TASK DIRECTIONS
When you reach the line containing "step_ng_run s raw" in the data below, begin returning lines exactly as written, and stop once the line containing "End System." has been returned.

SOURCE INFORMATION

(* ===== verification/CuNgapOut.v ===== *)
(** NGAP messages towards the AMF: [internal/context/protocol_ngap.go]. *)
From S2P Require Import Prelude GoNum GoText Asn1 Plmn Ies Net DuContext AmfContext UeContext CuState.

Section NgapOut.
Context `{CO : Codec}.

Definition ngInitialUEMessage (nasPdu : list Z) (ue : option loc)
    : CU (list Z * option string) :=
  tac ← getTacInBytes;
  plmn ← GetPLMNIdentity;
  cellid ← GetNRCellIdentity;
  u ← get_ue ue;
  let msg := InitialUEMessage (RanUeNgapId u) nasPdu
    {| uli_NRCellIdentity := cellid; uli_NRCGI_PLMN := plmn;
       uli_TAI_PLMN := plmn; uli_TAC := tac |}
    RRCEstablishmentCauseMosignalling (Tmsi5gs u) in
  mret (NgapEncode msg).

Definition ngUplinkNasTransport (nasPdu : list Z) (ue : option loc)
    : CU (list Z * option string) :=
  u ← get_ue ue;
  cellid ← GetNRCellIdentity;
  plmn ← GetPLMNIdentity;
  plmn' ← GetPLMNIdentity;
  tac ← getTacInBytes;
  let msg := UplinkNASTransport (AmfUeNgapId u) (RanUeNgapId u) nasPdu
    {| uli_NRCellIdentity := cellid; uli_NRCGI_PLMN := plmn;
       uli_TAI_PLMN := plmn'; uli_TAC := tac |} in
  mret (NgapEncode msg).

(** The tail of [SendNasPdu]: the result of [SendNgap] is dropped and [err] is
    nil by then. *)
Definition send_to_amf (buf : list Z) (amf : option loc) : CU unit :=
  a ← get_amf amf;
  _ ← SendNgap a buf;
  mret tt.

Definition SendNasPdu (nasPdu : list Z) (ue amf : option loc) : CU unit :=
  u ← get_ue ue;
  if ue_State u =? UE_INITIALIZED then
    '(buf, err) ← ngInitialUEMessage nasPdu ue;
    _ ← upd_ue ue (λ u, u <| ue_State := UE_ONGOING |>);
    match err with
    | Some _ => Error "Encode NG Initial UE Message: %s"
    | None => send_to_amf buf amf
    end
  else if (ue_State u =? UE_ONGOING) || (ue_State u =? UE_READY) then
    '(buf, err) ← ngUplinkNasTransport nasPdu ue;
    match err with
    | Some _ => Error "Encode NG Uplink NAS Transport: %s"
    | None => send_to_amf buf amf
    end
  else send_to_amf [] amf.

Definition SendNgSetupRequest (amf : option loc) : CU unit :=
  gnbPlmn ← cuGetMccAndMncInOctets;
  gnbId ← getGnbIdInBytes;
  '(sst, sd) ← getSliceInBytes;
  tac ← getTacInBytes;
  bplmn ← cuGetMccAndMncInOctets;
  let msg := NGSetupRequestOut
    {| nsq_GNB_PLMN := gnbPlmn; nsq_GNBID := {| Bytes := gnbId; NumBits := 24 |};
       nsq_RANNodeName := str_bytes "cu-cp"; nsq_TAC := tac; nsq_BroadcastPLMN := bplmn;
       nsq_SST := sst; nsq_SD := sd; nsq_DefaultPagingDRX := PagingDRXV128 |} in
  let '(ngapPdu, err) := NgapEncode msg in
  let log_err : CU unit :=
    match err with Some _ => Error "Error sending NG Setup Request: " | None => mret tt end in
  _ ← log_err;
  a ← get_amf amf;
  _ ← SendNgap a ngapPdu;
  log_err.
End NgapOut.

...

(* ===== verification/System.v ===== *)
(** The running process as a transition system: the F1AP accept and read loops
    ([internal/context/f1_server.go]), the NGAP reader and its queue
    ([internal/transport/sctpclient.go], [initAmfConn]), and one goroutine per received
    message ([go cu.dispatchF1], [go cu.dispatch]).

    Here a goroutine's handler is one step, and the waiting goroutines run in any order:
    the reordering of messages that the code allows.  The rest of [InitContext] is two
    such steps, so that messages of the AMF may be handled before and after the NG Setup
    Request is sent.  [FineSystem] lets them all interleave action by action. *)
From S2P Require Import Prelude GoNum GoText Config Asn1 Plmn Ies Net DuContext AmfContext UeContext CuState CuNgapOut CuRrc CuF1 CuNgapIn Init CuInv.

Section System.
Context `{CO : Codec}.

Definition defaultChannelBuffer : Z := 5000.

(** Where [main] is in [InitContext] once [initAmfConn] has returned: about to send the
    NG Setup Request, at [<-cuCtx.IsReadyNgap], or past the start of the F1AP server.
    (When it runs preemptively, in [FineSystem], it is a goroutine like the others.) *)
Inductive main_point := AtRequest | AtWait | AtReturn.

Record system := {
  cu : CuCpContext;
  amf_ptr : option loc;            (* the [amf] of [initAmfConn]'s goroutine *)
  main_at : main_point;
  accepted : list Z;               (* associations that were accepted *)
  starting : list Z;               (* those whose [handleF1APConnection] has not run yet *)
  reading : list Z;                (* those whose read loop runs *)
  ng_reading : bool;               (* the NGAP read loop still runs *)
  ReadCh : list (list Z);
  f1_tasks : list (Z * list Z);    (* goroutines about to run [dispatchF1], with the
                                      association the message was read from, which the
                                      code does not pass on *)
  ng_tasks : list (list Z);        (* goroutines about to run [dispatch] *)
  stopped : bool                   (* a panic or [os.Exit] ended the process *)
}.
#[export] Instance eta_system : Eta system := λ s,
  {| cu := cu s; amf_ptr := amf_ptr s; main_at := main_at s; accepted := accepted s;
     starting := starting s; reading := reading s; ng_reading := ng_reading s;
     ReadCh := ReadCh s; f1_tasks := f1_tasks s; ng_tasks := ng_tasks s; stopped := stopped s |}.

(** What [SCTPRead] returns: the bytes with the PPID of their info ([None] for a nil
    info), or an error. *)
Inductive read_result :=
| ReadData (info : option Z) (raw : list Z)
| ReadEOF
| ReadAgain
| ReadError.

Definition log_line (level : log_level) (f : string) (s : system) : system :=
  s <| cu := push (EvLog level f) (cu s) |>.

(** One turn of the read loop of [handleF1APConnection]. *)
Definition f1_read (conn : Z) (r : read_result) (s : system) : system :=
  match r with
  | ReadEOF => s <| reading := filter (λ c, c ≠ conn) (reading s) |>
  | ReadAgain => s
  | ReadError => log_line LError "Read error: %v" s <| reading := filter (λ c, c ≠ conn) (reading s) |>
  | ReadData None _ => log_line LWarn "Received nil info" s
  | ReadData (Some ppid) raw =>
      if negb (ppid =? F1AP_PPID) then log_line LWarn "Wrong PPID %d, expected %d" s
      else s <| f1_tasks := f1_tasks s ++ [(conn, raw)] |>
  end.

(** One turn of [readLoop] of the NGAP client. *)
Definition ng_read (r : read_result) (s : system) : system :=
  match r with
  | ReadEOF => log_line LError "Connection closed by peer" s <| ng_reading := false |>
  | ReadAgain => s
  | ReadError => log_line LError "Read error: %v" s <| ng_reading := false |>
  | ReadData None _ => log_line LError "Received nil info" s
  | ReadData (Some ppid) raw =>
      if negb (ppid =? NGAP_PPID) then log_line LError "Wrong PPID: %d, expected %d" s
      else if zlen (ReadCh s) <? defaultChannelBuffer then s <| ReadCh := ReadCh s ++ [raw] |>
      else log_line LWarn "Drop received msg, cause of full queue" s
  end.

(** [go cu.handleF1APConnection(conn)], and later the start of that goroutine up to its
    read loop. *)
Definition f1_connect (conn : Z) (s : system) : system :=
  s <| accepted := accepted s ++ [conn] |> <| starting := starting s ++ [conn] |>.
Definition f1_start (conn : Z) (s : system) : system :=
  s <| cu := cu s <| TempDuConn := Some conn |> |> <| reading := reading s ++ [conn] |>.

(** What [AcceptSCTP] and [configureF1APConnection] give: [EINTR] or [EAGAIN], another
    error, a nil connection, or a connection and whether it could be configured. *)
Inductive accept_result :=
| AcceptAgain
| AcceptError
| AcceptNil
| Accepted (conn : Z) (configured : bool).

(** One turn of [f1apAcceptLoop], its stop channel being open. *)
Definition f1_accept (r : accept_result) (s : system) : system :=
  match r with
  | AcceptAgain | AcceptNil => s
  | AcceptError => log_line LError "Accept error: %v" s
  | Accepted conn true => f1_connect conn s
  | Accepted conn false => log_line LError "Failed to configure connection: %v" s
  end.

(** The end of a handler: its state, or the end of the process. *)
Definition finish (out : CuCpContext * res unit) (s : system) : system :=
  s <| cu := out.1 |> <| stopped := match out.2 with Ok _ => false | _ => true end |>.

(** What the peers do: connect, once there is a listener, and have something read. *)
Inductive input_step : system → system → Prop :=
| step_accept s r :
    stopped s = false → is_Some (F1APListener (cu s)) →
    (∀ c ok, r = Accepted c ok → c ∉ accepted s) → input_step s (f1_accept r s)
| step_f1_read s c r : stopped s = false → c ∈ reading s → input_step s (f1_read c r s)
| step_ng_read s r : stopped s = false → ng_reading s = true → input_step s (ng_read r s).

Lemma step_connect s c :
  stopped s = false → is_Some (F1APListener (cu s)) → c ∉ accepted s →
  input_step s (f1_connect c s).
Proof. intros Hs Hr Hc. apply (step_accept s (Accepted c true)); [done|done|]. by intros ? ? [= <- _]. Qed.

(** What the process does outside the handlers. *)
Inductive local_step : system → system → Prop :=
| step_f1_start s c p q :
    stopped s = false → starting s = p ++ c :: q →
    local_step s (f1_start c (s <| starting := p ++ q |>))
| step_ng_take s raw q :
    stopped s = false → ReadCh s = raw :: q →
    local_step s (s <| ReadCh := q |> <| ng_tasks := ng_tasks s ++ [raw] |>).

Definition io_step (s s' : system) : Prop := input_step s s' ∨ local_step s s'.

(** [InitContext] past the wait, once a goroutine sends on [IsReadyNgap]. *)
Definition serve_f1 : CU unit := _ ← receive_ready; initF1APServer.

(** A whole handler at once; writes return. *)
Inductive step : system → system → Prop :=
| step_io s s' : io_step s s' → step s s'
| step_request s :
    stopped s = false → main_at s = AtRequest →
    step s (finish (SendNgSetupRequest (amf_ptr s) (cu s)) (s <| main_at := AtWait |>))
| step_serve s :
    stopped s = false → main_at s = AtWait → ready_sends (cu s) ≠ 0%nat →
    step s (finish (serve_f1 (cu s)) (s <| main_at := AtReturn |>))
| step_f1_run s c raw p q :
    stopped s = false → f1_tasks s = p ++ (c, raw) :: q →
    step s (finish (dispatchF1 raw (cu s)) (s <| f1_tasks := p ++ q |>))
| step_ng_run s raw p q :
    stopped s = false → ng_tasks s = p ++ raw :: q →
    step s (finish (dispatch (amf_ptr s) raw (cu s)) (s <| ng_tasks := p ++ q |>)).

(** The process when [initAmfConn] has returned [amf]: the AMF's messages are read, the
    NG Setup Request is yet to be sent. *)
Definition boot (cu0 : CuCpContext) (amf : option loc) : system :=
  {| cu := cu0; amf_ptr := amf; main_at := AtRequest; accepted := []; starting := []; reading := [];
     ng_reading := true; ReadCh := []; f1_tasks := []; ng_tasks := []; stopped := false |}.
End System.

EXPECTED ANSWER
| step_ng_run s raw p q :
    stopped s = false → ng_tasks s = p ++ raw :: q →
    step s (finish (dispatch (amf_ptr s) raw (cu s)) (s <| ng_tasks := p ++ q |>)).

(** The process when [initAmfConn] has returned [amf]: the AMF's messages are read, the
    NG Setup Request is yet to be sent. *)
Definition boot (cu0 : CuCpContext) (amf : option loc) : system :=
  {| cu := cu0; amf_ptr := amf; main_at := AtRequest; accepted := []; starting := []; reading := [];
     ng_reading := true; ReadCh := []; f1_tasks := []; ng_tasks := []; stopped := false |}.
End System.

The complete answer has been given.